**** DZIAŁAMY LEGALNIE ****
ponieważ:
– ustawa RODO nie dotyczy tablic rejestracyjnych, bo tablice są własnością Skarbu Państwa, a nie własnością prywatną, właściciela pojazdu
– pojazd znajdujący się w przestrzeni publicznej (ulice, parkingi) może być fotografowany bez ograniczeń, podobnie jak architektura czy zieleń.

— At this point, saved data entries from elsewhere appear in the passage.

(** * cvocgen: a BPE vocabulary generator for SMILES / SELFIES strings

    A shallow embedding of the training engine of [cvocgen.c] and of the
    serializers of [cvocgen_io.h], with the properties of the hash table, the
    segmenter, the merge engine, the training loop and the two file formats.

    Conventions.
    - A C string is a [string] (a sequence of bytes without NUL).
    - [unsigned int] and [unsigned long] values are [Z] with the wrap-around
      written out ([mod 2^32], [mod 2^64]); [int] counts are [Z] (signed
      overflow is undefined in C and is not modelled).
    - A chain of [Ht_item]s linked through [next] is a [list Ht_item], the
      head of the list being the item the bucket slot points to.
    - The array [items] of a table is a [list] of chains, updated by index.
    - A [FILE*] opened for reading is the [string] still to be read; a file
      written is the [string] of everything printed to it. A buffer filled
      from a file is used by the program as a C string, which ends at the
      first NUL byte read: [C.cstr] is that string. The corpus reader
      ([read_lines]) models the cut; the loaders of the vocabulary files
      take what they read whole, which is what the program sees of a file
      without NUL bytes (the files the program writes have none).
    - [malloc] never fails (except for the absurd size a negative element
      count produces). *)

From Stdlib Require Import ZArith QArith Lia Ascii String.
From stdpp Require Import list strings gmap.

Local Open Scope Z_scope.

(** ** Strings *)

Module Str.

(** [strlen] *)
Definition len (s : string) : Z := Z.of_nat (String.length s).

(** The first [n] bytes of [s] (what [snprintf] keeps of an over-long
    result, what [strncpy] copies). *)
Fixpoint take (n : nat) (s : string) : string :=
  match n, s with
  | S n', String c s' => String c (take n' s')
  | _, _ => ""
  end.

(** [s] without its first [n] bytes (pointer arithmetic [s + n]). *)
Fixpoint drop (n : nat) (s : string) : string :=
  match n, s with
  | S n', String c s' => drop n' s'
  | _, _ => s
  end.

(** [strchr(s, c) != NULL] *)
Fixpoint mem (c : ascii) (s : string) : bool :=
  match s with
  | "" => false
  | String d s' => if decide (d = c) then true else mem c s'
  end.

(** All the bytes of [s] satisfy [p]. *)
Fixpoint all (p : ascii → bool) (s : string) : bool :=
  match s with
  | "" => true
  | String c s' => p c && all p s'
  end.

(** Concatenation of a list of strings. *)
Fixpoint cat (l : list string) : string :=
  match l with
  | [] => ""
  | s :: l' => s +:+ cat l'
  end.

End Str.

(** [snprintf(buf, 256, ...)]: the formatted text, cut to 255 bytes. *)
Definition snprintf256 (s : string) : string := Str.take 255 s.

(** ** The hash table ([cvocgen.h], [cvocgen.c]) *)

(** [struct Ht_item] without its [next] link. *)
Record Ht_item := mk_item { it_key : string; it_count : Z }.

(** [struct HashTable]: [items] (array of [size] chains), [size] (number of
    buckets), [count] (number of items stored), [load_threshold]. *)
Record HashTable := mk_ht {
  ht_items : list (list Ht_item);
  ht_size : Z;
  ht_count : Z;
  ht_load_threshold : Q
}.

Definition HT_DEFAULT_SIZE : Z := 10000.

(** *** binary32 arithmetic of the load-factor test *)

(** Round a rational to the nearest binary32 value, ties to even (normal
    range only; non-positive values are not needed and give 0). *)
Definition round_binary32 (x : Q) : Q :=
  let n := Qnum x in
  let d := Z.pos (Qden x) in
  if n <=? 0 then 0%Q
  else
    let e0 := Z.log2 n - Z.log2 d in
    let e := if (if 0 <=? e0 then d * 2 ^ e0 <=? n else d <=? n * 2 ^ (- e0))
             then e0 else e0 - 1 in
    (* 2^e <= x < 2^(e+1); scale to a 24-bit significand *)
    let s := 23 - e in
    let num := if 0 <=? s then n * 2 ^ s else n in
    let den := if 0 <=? s then d else d * 2 ^ (- s) in
    let q := num / den in
    let r := num mod den in
    let m := if 2 * r <? den then q
             else if den <? 2 * r then q + 1
             else if Z.even q then q else q + 1 in
    if 0 <=? s then Qmake m (Z.to_pos (2 ^ s)) else inject_Z (m * 2 ^ (- s)).

(** [HT_DEFAULT_LOAD_THRESHOLD], the [double] 0.7 passed as a [float]. *)
Definition HT_DEFAULT_LOAD_THRESHOLD : Q := round_binary32 (7 # 10).

(** [(float)(ht->count + 1) / ht->size >= ht->load_threshold] *)
Definition load_factor_reached (ht : HashTable) : bool :=
  let a := round_binary32 (inject_Z ((ht_count ht + 1) mod 2 ^ 32)) in
  let b := round_binary32 (inject_Z (ht_size ht)) in
  Qle_bool (ht_load_threshold ht) (round_binary32 (a / b)).

(** *** [hash] *)

(** The value of a [char] converted to [unsigned long]: plain [char] is
    signed on the reference platform, so bytes above 127 are negative
    before the wrap-around. *)
Definition char_value (c : ascii) : Z :=
  let n := Z.of_N (N_of_ascii c) in
  if n <? 128 then n else n - 256.

Fixpoint hash_loop (key : string) (value : Z) : Z :=
  match key with
  | "" => value
  | String c key' => hash_loop key' ((value * 37 + char_value c) mod 2 ^ 64)
  end.

Definition hash (key : string) (size : Z) : Z := hash_loop key 0 mod size.

(** *** Creation, search *)

Definition ht_create_with_threshold (size : Z) (load_threshold : Q) : HashTable :=
  let size := if size =? 0 then HT_DEFAULT_SIZE else size in
  mk_ht (replicate (Z.to_nat size) []) size 0 load_threshold.

Definition ht_create (size : Z) : HashTable :=
  ht_create_with_threshold size HT_DEFAULT_LOAD_THRESHOLD.

(** The chain [ht->items[slot]]. *)
Definition ht_bucket (ht : HashTable) (slot : Z) : list Ht_item :=
  ht_items ht !!! Z.to_nat slot.

(** The walk [while (item) { if (strcmp(item->key, key) == 0) return item; ... }]. *)
Fixpoint chain_search (chain : list Ht_item) (key : string) : option Ht_item :=
  match chain with
  | [] => None
  | item :: next =>
      if decide (it_key item = key) then Some item else chain_search next key
  end.

Definition hash_search (ht : HashTable) (key : string) : option Ht_item :=
  chain_search (ht_bucket ht (hash key (ht_size ht))) key.

(** The buckets [items[0]], ..., [items[size-1]] in the order every
    [for (i = 0; i < ht->size; ++i)] loop visits them. *)
Definition ht_buckets (ht : HashTable) : list (list Ht_item) :=
  take (Z.to_nat (ht_size ht)) (ht_items ht).

(** All the items, in table-iteration order (bucket by bucket, each chain
    from its head). *)
Definition ht_entries (ht : HashTable) : list Ht_item := concat (ht_buckets ht).

(** [count_unique_tokens], with its [unsigned int] counter. *)
Definition count_unique_tokens (ht : HashTable) : Z :=
  fold_left (λ count chain, fold_left (λ count _, (count + 1) mod 2 ^ 32) chain count)
            (ht_buckets ht) 0.

(** *** [ht_resize] *)

(** [item->next = new_items[new_slot]; new_items[new_slot] = item;] *)
Definition chain_push (items : list (list Ht_item)) (slot : Z) (item : Ht_item)
  : list (list Ht_item) :=
  <[Z.to_nat slot := item :: items !!! Z.to_nat slot]> items.

Definition rehash_item (new_size : Z) (new_items : list (list Ht_item))
  (item : Ht_item) : list (list Ht_item) :=
  chain_push new_items (hash (it_key item) new_size) item.

(** Returns the table after the call and the C return value. *)
Definition ht_resize (ht : HashTable) (new_size : Z) : HashTable * Z :=
  if new_size =? 0 then (ht, 0)
  else
    let new_items :=
      fold_left (λ new_items chain, fold_left (rehash_item new_size) chain new_items)
                (ht_buckets ht) (replicate (Z.to_nat new_size) []) in
    (mk_ht new_items new_size (ht_count ht) (ht_load_threshold ht), 1).

(** *** [hash_insert_or_increment] *)

(** [item->count = c] through the pointer [hash_search] returned for [key]:
    the first item of the chain with that key gets the new count. *)
Fixpoint chain_store (chain : list Ht_item) (key : string) (c : Z) : list Ht_item :=
  match chain with
  | [] => []
  | item :: next =>
      if decide (it_key item = key) then mk_item (it_key item) c :: next
      else item :: chain_store next key c
  end.

Definition ht_store (ht : HashTable) (key : string) (c : Z) : HashTable :=
  let slot := Z.to_nat (hash key (ht_size ht)) in
  mk_ht (<[slot := chain_store (ht_items ht !!! slot) key c]> (ht_items ht))
        (ht_size ht) (ht_count ht) (ht_load_threshold ht).

(** A new item with the given count linked at the head of its chain;
    [bump] tells whether [ht->count] is incremented (the loaders do not). *)
Definition ht_link (ht : HashTable) (key : string) (c : Z) (bump : bool) : HashTable :=
  mk_ht (chain_push (ht_items ht) (hash key (ht_size ht)) (mk_item key c))
        (ht_size ht)
        (if bump then (ht_count ht + 1) mod 2 ^ 32 else ht_count ht)
        (ht_load_threshold ht).

Definition hash_insert_or_increment (ht : HashTable) (key : string) : HashTable :=
  let ht := if load_factor_reached ht
            then (ht_resize ht ((ht_size ht * 2) mod 2 ^ 32)).1
            else ht in
  match hash_search ht key with
  | Some item => ht_store ht key (it_count item + 1)
  | None => ht_link ht key 1 true
  end.

(** The idiom shared by the training loop and the text loader:
    [item = hash_search(ht, key); if (item) item->count = c; else] link a
    new item with count [c]. *)
Definition ht_set (ht : HashTable) (key : string) (c : Z) (bump : bool) : HashTable :=
  match hash_search ht key with
  | Some _ => ht_store ht key c
  | None => ht_link ht key c bump
  end.

(** ** The table as a finite map *)

(** The abstract content of a table: the count stored under each key. *)
Definition ht_to_map (ht : HashTable) : gmap string Z :=
  list_to_map ((λ item, (it_key item, it_count item)) <$> ht_entries ht).

(** The number of items a table holds. *)
Definition ht_tokens (ht : HashTable) : Z := Z.of_nat (length (ht_entries ht)).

Publikacja zdjęć w internecie z widocznymi tablicami rejestracyjnymi nie łamie ustawy o ochronie danych osobowych ponieważ:
– tablica rejestracyjna nie jest dokumentem,
– po numerze rejestracyjnym nie można zidentyfikować właściciela (to może tylko policja, prokuratura, lecz nie internauta).
Prawa autorskie zdjęcia należą tylko i wyłącznie do osoby, która je zrobiła (chyba, że je odsprzeda lub odstąpi) – w żadnym razie do właściciela fotografowanego pojazdu.
* * * * * * * * * * * * * * * * * * * * * * * * * * *
Publikując zdjęcia z widocznym numerem rejestracyjnym, nie ujawnia się danych osobowych. Numery rejestracyjne są jawne. Nie stanowią informacji ukrytej. Obejrzenie tablicy rejestracyjnej na zdjęciu nie jest jednoznaczne z możliwością zidentyfikowania właściciela pojazdu. Może to zrobić na przykład policja.
Anna Szczepaniak, łódzki adwokat, opinia z artykułu w GAZECIE ws. publikowania zdjęć nieprawidłowo zaparkowanych aut.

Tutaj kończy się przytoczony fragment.